### WORK TO BE COMPLETED
Once every line in the data that follows has been checked for the word "unfold", give only the number of lines that hold it.

### Stored data entries
========================
Lemma Init_Disable_idempotent_witness :
  let st := snd (Lifecycle.Init example_platform 7 Lifecycle.startup) in
  Lifecycle.symbolizer_ st ≠ NULL ∧
  Lifecycle.Init example_platform 9 st = (Lifecycle.symbolizer_ st, st) ∧
  Lifecycle.Disable st = (Lifecycle.symbolizer_ st, st).
Proof.
  intros st. split.
  - vm_compute. discriminate.
  - apply (Init_Disable_idempotent example_platform 9 st).
    vm_compute. discriminate.
Defined.

(** Calling [Init] or [Disable] and then either of them again, from any
    state, gives the first call's instance and state both times. *)
Corollary Init_Disable_twice
    (platform_backends : N -> list Lifecycle.Backend)
    (path1 path2 : ptr) (st : Lifecycle.Statics) :
  let r1 := Lifecycle.Init platform_backends path1 st in
  let r2 := Lifecycle.Disable st in
  Lifecycle.Init platform_backends path2 (snd r1) = r1 ∧
  Lifecycle.Disable (snd r1) = r1 ∧
  Lifecycle.Init platform_backends path2 (snd r2) = r2 ∧
  Lifecycle.Disable (snd r2) = r2.
Proof.
  intros r1 r2.
  destruct (Init_stores platform_backends path1 st) as [Hn1 Hs1].
  destruct (Disable_stores st) as [Hn2 Hs2].
  fold r1 in Hn1, Hs1. fold r2 in Hn2, Hs2.
  rewrite <- Hs1 in Hn1. rewrite <- Hs2 in Hn2.
  rewrite !Init_existing, !Disable_existing by assumption.
  rewrite Hs1, Hs2. by destruct r1, r2.
Qed.

(** ** How the methods of AddressInfo compose *)

Lemma owns_strings_true (m : Mem) (a : AddressInfo.t) :
  owns_strings m a = true ↔
  freeable m (AddressInfo.module a) = true ∧
  freeable m (AddressInfo.function a) = true ∧
  freeable m (AddressInfo.file a) = true ∧
  unshared (AddressInfo.module a) (AddressInfo.function a) = true ∧
  unshared (AddressInfo.module a) (AddressInfo.file a) = true ∧
  unshared (AddressInfo.function a) (AddressInfo.file a) = true.
Proof. unfold owns_strings. rewrite !andb_true_iff. tauto. Qed.

Lemma freeable_true (m : Mem) (q : ptr) :
  freeable m q = true ↔
  q = NULL ∨ ∃ b, m !! q = Some b ∧ internal b = true.
Proof.
  unfold freeable. destruct (N.eqb_spec q NULL) as [Hq|Hq]; simpl.
  - tauto.
  - destruct (m !! q) as [b|].
    + split; [intros Hint; right; eauto |].
      intros [Hnull | (b' & Hb' & Hint)]; [done | congruence].
    + split; [done |].
      intros [Hnull | (b' & Hb' & Hint)]; done.
Qed.

Lemma unshared_true (p q : ptr) :
  unshared p q = true ↔ p = NULL ∨ q = NULL ∨ p ≠ q.
Proof.
  unfold unshared.
  destruct (N.eqb_spec p NULL), (N.eqb_spec q NULL), (N.eqb_spec p q);
    simpl; split; try tauto; try done;
    intros [?|[?|?]]; done.
Qed.

(** A block that is not live is no string of any record. *)
Lemma unshared_fresh (m : Mem) (p q : ptr) :
  m !! p = None -> freeable m q = true -> unshared p q = true.
Proof.
  intros Hp [Hq | (b & Hb & _)]%freeable_true; apply unshared_true.
  - auto.
  - right; right. congruence.
Qed.

Lemma freeable_insert (m : Mem) (p q : ptr) (b : block) :
  m !! p = None -> freeable m q = true -> freeable (<[p := b]> m) q = true.
Proof.
  intros Hp [Hq | (b' & Hb' & Hint)]%freeable_true; apply freeable_true.
  - auto.
  - right. exists b'. rewrite lookup_insert_ne by congruence. auto.
Qed.

Lemma freeable_insert_eq (m : Mem) (p : ptr) (s : string) :
  freeable (<[p := Block s true]> m) p = true.
Proof.
  apply freeable_true. right. exists (Block s true).
  by rewrite lookup_insert_eq.
Qed.

Lemma release_insert_fresh (m : Mem) (p : ptr) (b : block) :
  p ≠ NULL -> m !! p = None -> release p (<[p := b]> m) = m.
Proof.
  intros Hp Hfresh. unfold release.
  destruct (N.eqb_spec p NULL); [done|]. by apply delete_insert_id.
Qed.

Lemma release_lookup_ne (p q : ptr) (m : Mem) :
  p ≠ q -> release p m !! q = m !! q.
Proof.
  intros Hpq. unfold release. destruct (p =? NULL); [done|].
  by apply lookup_delete_ne.
Qed.

(** What [FillAddressAndModuleInfo] returns when [mod_name] can be read. *)
Lemma Fill_spec (this : AddressInfo.t) (addr mod_name mod_offset : N)
    (m : Mem) (s : string) :
  read_string m mod_name = Some s ->
  AddressInfo.FillAddressAndModuleInfo this addr mod_name mod_offset m =
    Some (AddressInfo.mk addr (InternalAlloc_addr m) mod_offset
            (AddressInfo.function this) (AddressInfo.file this)
            (AddressInfo.line this) (AddressInfo.column this),
          <[InternalAlloc_addr m := Block s true]> m).
Proof.
  intros Hread.
  unfold AddressInfo.FillAddressAndModuleInfo, bind, internal_strdup, ret.
  by rewrite Hread.
Qed.

(** The record [FillAddressAndModuleInfo] leaves owns its strings if the
    function and file of the record it started from were its own. *)
Lemma owns_strings_filled (this : AddressInfo.t) (addr mod_offset : N)
    (m : Mem) (s : string) :
  owns_strings m this = true ->
  owns_strings (<[InternalAlloc_addr m := Block s true]> m)
    (AddressInfo.mk addr (InternalAlloc_addr m) mod_offset
       (AddressInfo.function this) (AddressInfo.file this)
       (AddressInfo.line this) (AddressInfo.column this)) = true.
Proof.
  intros (_ & Hfn & Hfi & _ & _ & Hu)%owns_strings_true.
  destruct (InternalAlloc_addr_fresh m) as [_ Hfresh].
  apply owns_strings_true; simpl.
  eauto 10 using freeable_insert_eq, freeable_insert, unshared_fresh.
Qed.

(** A record whose only string is its module owns its strings as soon as
    the module can be freed. *)
Lemma owns_strings_module_only (m : Mem) (addr p off : N) (li co : Z) :
  freeable m p = true ->
  owns_strings m (AddressInfo.mk addr p off NULL NULL li co) = true.
Proof.
  intros Hp. apply owns_strings_true; simpl.
  repeat split; try done; apply unshared_true; auto.
Qed.

(** X1. Fill, then Clear, gives back what Fill allocated: on a record that
    owns its strings and has no module yet, [FillAddressAndModuleInfo]
    followed by [Clear] returns the all-zero record and leaves the memory
    that [Clear] alone would have left; the copy of the module name is not
    leaked. *)
Theorem Fill_then_Clear_releases_copy
    (this : AddressInfo.t) (addr mod_name mod_offset : N)
    (m : Mem) (s : string) :
  owns_strings m this = true ->
  AddressInfo.module this = NULL ->
  read_string m mod_name = Some s ->
  ∃ (a1 : AddressInfo.t) (m1 : Mem),
    AddressInfo.FillAddressAndModuleInfo this addr mod_name mod_offset m =
      Some (a1, m1) ∧
    AddressInfo.Clear a1 m1 =
      Some (AddressInfo.mk 0 NULL 0 NULL NULL 0 0, release_strings this m).
Proof.
  intros Howns Hmod Hread.
  destruct (InternalAlloc_addr_fresh m) as [Hnull Hfresh].
  eexists _, _. split; [by apply Fill_spec|].
  rewrite Clear_spec, owns_strings_filled by done.
  unfold release_strings; simpl.
  rewrite release_insert_fresh by done.
  by rewrite Hmod.
Qed.

Lemma Fill_then_Clear_releases_copy_witness :
  owns_strings example_mem example_frame = true ∧
  AddressInfo.module example_frame = NULL ∧
  read_string example_mem 16 = Some "app"%string ∧
  ∃ (a1 : AddressInfo.t) (m1 : Mem),
    AddressInfo.FillAddressAndModuleInfo example_frame 4198400 16 4096
        example_mem = Some (a1, m1) ∧
    AddressInfo.Clear a1 m1 =
      Some (AddressInfo.mk 0 NULL 0 NULL NULL 0 0,
            release_strings example_frame example_mem).
Proof.
  repeat split; try reflexivity.
  apply (Fill_then_Clear_releases_copy example_frame 4198400 16 4096
           example_mem "app"%string); reflexivity.
Defined.

(** X2. [FillAddressAndModuleInfo] keeps the ownership invariant: if the
    record owns its strings before the call, the record after the call owns
    its strings in the memory after the call, so [Clear] can be called on
    it. *)
Theorem Fill_keeps_ownership
    (this : AddressInfo.t) (addr mod_name mod_offset : N)
    (m : Mem) (s : string) :
  owns_strings m this = true ->
  read_string m mod_name = Some s ->
  ∃ (a1 : AddressInfo.t) (m1 : Mem),
    AddressInfo.FillAddressAndModuleInfo this addr mod_name mod_offset m =
      Some (a1, m1) ∧
    owns_strings m1 a1 = true.
Proof.
  intros Howns Hread. eexists _, _.
  split; [by apply Fill_spec | by apply owns_strings_filled].
Qed.

Lemma Fill_keeps_ownership_witness :
  owns_strings example_mem_filled example_filled = true ∧
  read_string example_mem_filled 16 = Some "app"%string ∧
  ∃ (a1 : AddressInfo.t) (m1 : Mem),
    AddressInfo.FillAddressAndModuleInfo example_filled 4198401 16 4097
        example_mem_filled = Some (a1, m1) ∧
    owns_strings m1 a1 = true.
Proof.
  repeat split; try reflexivity.
  apply (Fill_keeps_ownership example_filled 4198401 16 4097
           example_mem_filled "app"%string); reflexivity.
Defined.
========================
### ANSWER BELOW
7